Los científicos chinos, por su parte, han insertado ADN humano en 300 vacas para que reproduzcan leche humana. La idea es obtener leche con las proteínas claves de la leche materna humana para potenciar el sistema inmunitario de los niños. ¿Se está estirando demasiado la cuerda y acabaremos nutricionalmente desprotegidos? ¿Los científicos y las grandes empresas seguirán presionando hasta el límite a unos animales ya excesivamente sobrexplotados, poniendo así en riesgo no sólo su bienestar, sino la comida que producen y que consumimos?

Leyendo La carne que comemos entendemos que en cada bocado que damos hay una responsabilidad. ¿Sabías que en los últimos 40 años la tierra de cultivo ha ocupado 500 millones de hectáreas de bosques? Es un área equivalente a 10 veces el tamaño de Francia. Es decir, el 30% de la superficie no helada del mundo se emplea para mantener o alimentar a animales de granja. El Banco Mundial calcula que hacia 2030 se necesitarán aproximadamente 240 millones de hectáreas de nueva tierra agrícola para satisfacer la demanda creciente.

Los datos resultan aún más aterradores cuando los interpretamos bajo el umbral de la desigualdad. Una hectárea de tierra de cultivo produce suficientes calorías como para alimentar a 10 personas. Pero después de contar la comida para los animales, el biofuel y otros usos industriales, cada hectárea alimenta sólo a 6 personas. Mientras, la producción de carne de res se duplica y la de carne aviar se ha multiplicado por 10 entre 1980 y 2002. "Si se destinaran todas las cosechas a los humanos, se podría alimentar a 4.000 personas más", detalla el tomo. Por no hablar de la obesidad. De las enfermedades cardiovasculares. De la diabetes. De la salmonella. Y de cómo varían todos los niveles si los cerdos que comemos son criados al aire libre -o no-, o si las gallinas que consumimos se crían en jaulas pertenecientes a grandes explotaciones o en pequeñas granjas, sin enjaular.

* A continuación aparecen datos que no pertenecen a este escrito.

Lemma pyae_execute_jsx_script_run ae_path file_path w a script rest :
  mktemp (u ".jsx") (tmp_stems w) (fs w) = (Val script, rest) ->
  parent_ok (fs w) script = true ->
  PyAe.execute_jsx_script ae_path file_path (w, a)
  = (Val tt,
     (script_written w script
        (jsx_script (replace [SLASH; SLASH] [SLASH; SLASH; SLASH; SLASH] file_path)) rest
        (CommandLine (join [32] [ae_path; u "-r"; script])), a)).
Proof.
  intros Hm Hp. pose proof (mktemp_fresh _ _ _ _ _ Hm) as [Hf _].
  unfold PyAe.execute_jsx_script, PyAe.run_after_effects_command_async,
    PyAe.AfterEffectsThread.
  unfold bind at 1. unfold the_world at 1, gets at 1. cbn [fst]. cbv zeta.
  rewrite Hm.
  unfold bind, lift, with_world, modify, write_text. cbn [fst snd].
  unfold fs_exists in Hf. destruct (fs w !! script) eqn:Hs; [discriminate|].
  rewrite Hp. unfold script_written. destruct w. reflexivity.
Qed.

End Script.

(** ** The statements of the specification *)

Lemma filter_project_records fs (ps : list (path * str)) :
  filter (fun e => entry_exists fs e = true) (project_record <$> ps)
  = project_record <$> filter (fun pc => fs_exists fs pc.1 = true) ps.
Proof.
  induction ps as [|[p c] ps IH]; [reflexivity|].
  cbn [fmap list_fmap]. rewrite !filter_cons. cbn [project_record entry_exists fst snd].
  destruct (decide (fs_exists fs p = true)); cbn [fmap list_fmap]; by rewrite <- IH.
Qed.
(** The result of running a piece of code: a value, an uncaught exception,
    or no answer within the given number of loop iterations. *)
Inductive outcome (A : Type) : Type :=
  | Ok (a : A)
  | Raise (e : exn)
  | Diverge.
Arguments Ok {A} a.
Arguments Raise {A} e.
Arguments Diverge {A}.

#[global] Instance outcome_bind : MBind outcome := fun A B k m =>
  match m with
  | Ok a => k a
  | Raise e => Raise e
  | Diverge => Diverge
  end.
#[global] Instance outcome_ret : MRet outcome := fun A a => Ok a.

Definition bytes : Type := list ascii.

(** ** Calls into the operating system and the outside world

    The file system under the output path is driven through [os], [pathlib]
    and [tempfile]; the code's side of it is the sequence of calls it makes.
    Paths are written relative to the output path. *)

Inductive fs_call : Type :=
  | MkTemp (dir tmp : string)    (* NamedTemporaryFile(dir=dir, delete=False) *)
  | WriteFile (path : string) (data : bytes)   (* write on the open file *)
  | CloseFile (path : string)
  | Chmod (path : string) (mode : Z)           (* chmod / fchmod *)
  | Mkdir (path : string)        (* mkdir, FileExistsError being swallowed *)
  | Rename (src dst : string)                  (* rename / os.replace *)
  | Unlink (path : string).

Definition join (dir file : string) : string :=
  if String.eqb dir "" then file else (dir ++ "/" ++ file)%string.

(** ** Ranges *)

Module Ranges.

(** A Python [range(start, stop)] with step 1. *)
Record range : Type := Range { start : Z; stop : Z }.

(** [len(r)] *)
Definition rlen (r : range) : Z := Z.max 0 (stop r - start r).

(** The truth value of a range: it is non-empty. *)
Definition range_bool (r : range) : bool := start r <? stop r.

(** [p in r] *)
Definition contains (r : range) (p : Z) : bool :=
  (start r <=? p) && (p <? stop r).

(** Modelled from the spec: [intersect] of [piwheels/master/ranges.py],
    which [__init__.py] imports and which is not part of the sources at
    hand. The spec (section 4.2, step 4) has [fetch] "return the
    intersection" of a missing range with the window when the two
    intersect; there is no result otherwise. *)
Definition intersect (range1 range2 : range) : option range :=
  let lo := Z.max (start range1) (start range2) in
  let hi := Z.min (stop range1) (stop range2) in
  if lo <? hi then Some (Range lo hi) else None.

(** [if result:] on what [intersect] returned. *)
Definition result_bool (result : option range) : bool :=
  match result with
  | Some r => range_bool r
  | None => false
  end.

(** Modelled from the spec: the step of [exclude] (see below) on one range.
    What is left of [r] once [ex] is taken out of it: [r] itself when the
    two share no position, else the part of [r] below [ex] and the part
    above it, where they are not empty. *)
Definition exclude_one (r ex : range) : list range :=
  if (stop ex <=? start ex) || (stop r <=? start ex) || (stop ex <=? start r)
  then [r]
  else (if start r <? start ex then [Range (start r) (start ex)] else [])
    ++ (if stop ex <? stop r then [Range (stop ex) (stop r)] else []).

(** Modelled from the spec: [exclude] of [piwheels/master/ranges.py],
    likewise absent. The spec has [chunk] "subtract the written range
    from missing_ranges" with "set-subtraction semantics", by "an
    explicit ordered list and a linear-time subtract-range routine", and
    "subtracting an already-disjoint range from missing_ranges is a
    no-op". *)
Definition exclude (ranges : list range) (ex : range) : list range :=
  flat_map (fun r => exclude_one r ex) ranges.

(** [sum(len(r) for r in ranges)] *)
Definition total_len (ranges : list range) : Z :=
  fold_right (fun r acc => rlen r + acc) 0 ranges.

(** [p] lies in one of the ranges. *)
Definition covers (ranges : list range) (p : Z) : bool :=
  existsb (fun r => contains r p) ranges.

End Ranges.

(** ** JSON values *)

Module Json.

(** The JSON values of the worker protocol. A number with a fraction is
    kept as the fraction it denotes. *)
Inductive jval : Type :=
  | JNull
  | JBool (b : bool)
  | JInt (n : Z)
  | JFloat (num : Z) (den : positive)
  | JStr (s : string).

(** [v == s] for a string literal [s]. *)
Definition is_str (v : jval) (s : string) : bool :=
  match v with
  | JStr t => String.eqb t s
  | _ => false
  end.

(** [if v:] *)
Definition truthy (v : jval) : bool :=
  match v with
  | JNull => false
  | JBool b => b
  | JInt n => negb (n =? 0)
  | JFloat num _ => negb (num =? 0)
  | JStr s => negb (String.eqb s "")
  end.

(** A value used as a file position or a range bound: [bool] is a
    subclass of [int]; anything else is a [TypeError]. *)
Definition as_int (v : jval) : option Z :=
  match v with
  | JInt n => Some n
  | JBool b => Some (if b then 1 else 0)
  | _ => None
  end.

Definition as_str (v : jval) : option string :=
  match v with
  | JStr s => Some s
  | _ => None
  end.

End Json.

(** ** TransferState *)

Module Transfer.
Import Ranges Json.

Definition chunk_size : Z := 65536.
Definition pipeline_size : Z := 10.

(** The [NamedTemporaryFile] a transfer writes into. Every access seeks
    first, so the file position is not part of the state. The bytes are
    kept with the handle: until [verify] closes it nothing else reads or
    writes this file. *)
Record tempfile : Type := TempFile {
  name : string;
  content : bytes;
  closed : bool
}.

Record TransferState : Type := MkTransferState {
  _file : tempfile;
  _credit : Z;
  _offset : Z;
  _map : list range
}.

Definition zero : ascii := Ascii.zero.

(** [f.seek(filesize); f.truncate()] on a new, empty file. *)
Definition truncate_to (filesize : Z) : bytes :=
  repeat zero (Z.to_nat filesize).

(** [TransferState(filesize)]; [tmpname] is the name the operating system
    picked for the temporary file. [seek] refuses a negative position. *)
Definition TransferState_init (tmpname : string) (filesize : Z)
  : outcome TransferState :=
  if filesize <? 0 then Raise OSError
  else Ok {|
    _file := TempFile tmpname (truncate_to filesize) false;
    _credit := Z.max 1 (Z.min pipeline_size (filesize / chunk_size));
    _offset := 0;
    _map := [Range 0 filesize]
  |}.

(** [done] *)
Definition done (t : TransferState) : bool :=
  match _map t with [] => true | _ => false end.

(** The [for map_range in self._map] loop of [fetch]: either a [return
    result] or the loop runs to its end. *)
Fixpoint fetch_scan (map : list range) (fetch_range : range) : option range :=
  match map with
  | [] => None
  | map_range :: rest =>
      let result := intersect map_range fetch_range in
      if result_bool result then result
      else if start fetch_range <? start map_range
      then fetch_scan rest
             (Range (start map_range) (start map_range + chunk_size))
      else fetch_scan rest fetch_range
  end.

(** The [while True] loop of [fetch], run for at most [fuel] rounds. *)
Fixpoint fetch_loop (fuel : nat) (map : list range) (fetch_range : range)
  : outcome (option range) :=
  match fuel with
  | O => Diverge
  | S fuel' =>
      match fetch_scan map fetch_range with
      | Some result => Ok (Some result)
      | None =>
          match map with
          | [] => Ok None                       (* IndexError: return None *)
          | first :: _ =>
              fetch_loop fuel' map
                (Range (start first) (start first + chunk_size))
          end
      end
  end.

Definition set_credit (c : Z) (t : TransferState) : TransferState :=
  MkTransferState (_file t) c (_offset t) (_map t).
Definition set_offset (o : Z) (t : TransferState) : TransferState :=
  MkTransferState (_file t) (_credit t) o (_map t).

(** [fetch()] *)
Definition fetch (fuel : nat) (t : TransferState)
  : outcome (option range * TransferState) :=
  if _credit t =? 0 then Ok (None, t)
  else
    let t1 := set_credit (_credit t - 1) t in
    if _credit t1 <? 0 then Raise AssertionError
    else
      result ← fetch_loop fuel (_map t1)
                  (Range (_offset t1) (_offset t1 + chunk_size));
      match result with
      | Some r => Ok (Some r, set_offset (stop r) t1)
      | None => Ok (None, t1)
      end.

(** [f.seek(offset); f.write(data)]: writing nothing leaves the file as
    it is, wherever the position is; a write of some bytes past the end
    of the file fills the gap with zero bytes. *)
Definition write_at (old : bytes) (offset : nat) (data : bytes) : bytes :=
  match data with
  | [] => old
  | _ :: _ =>
      firstn offset old ++ repeat zero (offset - length old)%nat
        ++ data ++ skipn (offset + length data)%nat old
  end.

Definition seek_write (f : tempfile) (offset : Z) (data : string)
  : outcome tempfile :=
  if closed f then Raise ValueError
  else if offset <? 0 then Raise OSError
  else Ok (TempFile (name f)
             (write_at (content f) (Z.to_nat offset)
                (list_ascii_of_string data))
             false).

(** [chunk(offset, data)] *)
Definition chunk (offset : Z) (data : string) (t : TransferState)
  : outcome TransferState :=
  f ← seek_write (_file t) offset data;
  let map :=
    exclude (_map t)
      (Range offset (offset + Z.of_nat (String.length data))) in
  Ok (MkTransferState f
        (match map with [] => 0 | _ => _credit t + 1 end)
        (_offset t) map).

(** [reset_credit()] *)
Definition reset_credit (t : TransferState) : TransferState :=
  if _credit t =? 0 then set_credit pipeline_size t else t.

(** A history of calls on one transfer, as [build_catcher] makes them. *)
Inductive call : Type :=
  | Chunk (offset : Z) (data : string)
  | Fetch.

Fixpoint run (fuel : nat) (calls : list call) (t : TransferState)
  : outcome TransferState :=
  match calls with
  | [] => Ok t
  | Chunk offset data :: rest =>
      t' ← chunk offset data t; run fuel rest t'
  | Fetch :: rest =>
      '(_, t') ← fetch fuel t; run fuel rest t'
  end.

(** Position [p] of the file has been delivered by one of the calls. *)
Definition received (calls : list call) (p : Z) : bool :=
  existsb (fun c =>
             match c with
             | Chunk offset data =>
                 contains
                   (Range offset (offset + Z.of_nat (String.length data))) p
             | Fetch => false
             end) calls.

(** How many of the positions [0 .. n-1] satisfy [P]. *)
Definition count (P : Z -> bool) (n : nat) : Z :=
  Z.of_nat (length (List.filter (fun i => P (Z.of_nat i)) (seq 0 n))).

(** The number of bytes of a file of [filesize] bytes received so far. *)
Definition bytes_received (filesize : Z) (calls : list call) : Z :=
  count (received calls) (Z.to_nat filesize).

(** Two ranges share no position. *)
Definition disjoint (a b : range) : Prop :=
  forall p, contains a p = true -> contains b p = false.

Definition pairwise_disjoint (l : list range) : Prop :=
  ForallOrdPairs disjoint l.

Definition increasing_starts (l : list range) : Prop :=
  StronglySorted (fun a b => start a < start b) l.

(** No range is empty, each ends before the next one starts, and the
    first one starts at [lo] or later. *)
Fixpoint chain (lo : Z) (l : list range) : Prop :=
  match l with
  | [] => True
  | r :: l' => lo <= start r /\ start r < stop r /\ chain (stop r) l'
  end.

(** The list of missing ranges is a chain, or it is the one empty range
    of an empty file. *)
Definition map_shape (l : list range) : Prop :=
  chain 0 l \/ l = [Range 0 0].

(** [r] is a non-empty part of [m]. *)
Definition subrange (r m : range) : Prop :=
  start m <= start r /\ start r < stop r /\ stop r <= stop m.

(** ASCII lower case, for [m.hexdigest().lower()]. *)
Definition lower_ascii (c : ascii) : ascii :=
  let n := nat_of_ascii c in
  if ((65 <=? n) && (n <=? 90))%nat then ascii_of_nat (n + 32) else c.

Fixpoint lower (s : string) : string :=
  match s with
  | EmptyString => EmptyString
  | String c s' => String (lower_ascii c) (lower s')
  end.

(** *** Paths

    [pathlib] on a POSIX system. Paths are written relative to the output
    path, where the temporary file of a transfer is. *)

(** The pieces of [s] between the "/" in it; [acc] is the piece being
    read. *)
Fixpoint components (acc : string) (s : string) : list string :=
  match s with
  | EmptyString => [acc]
  | String c rest =>
      if Ascii.eqb c "/" then acc :: components EmptyString rest
      else components (acc ++ String c EmptyString) rest
  end.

Los animales reciben tantos antibióticos que, al consumirlos en la medida en la que lo hacemos, acabarán por hacernos inmunes a ellos. "Dos tercios de todos los antibióticos utilizados en 26 países europeos se administran a animales de granja". Por eso "se espera que en los próximos 20 años se produzca un marcado aumento de la cantidad de infecciones que son más difíciles de tratar debido a la resistencia a los antibióticos. Sin antibióticos, una infección bacteriana de la sangre podría matar a cerca de 80.000 personas", alertan los datos.

Más que un alegato por los derechos de los animales -basándose en el consumo irresponsable de la carne-, lo que este libro demuestra es que si los cuidamos más a ellos, nos estaremos cuidando, a la postre, a nosotros mismos.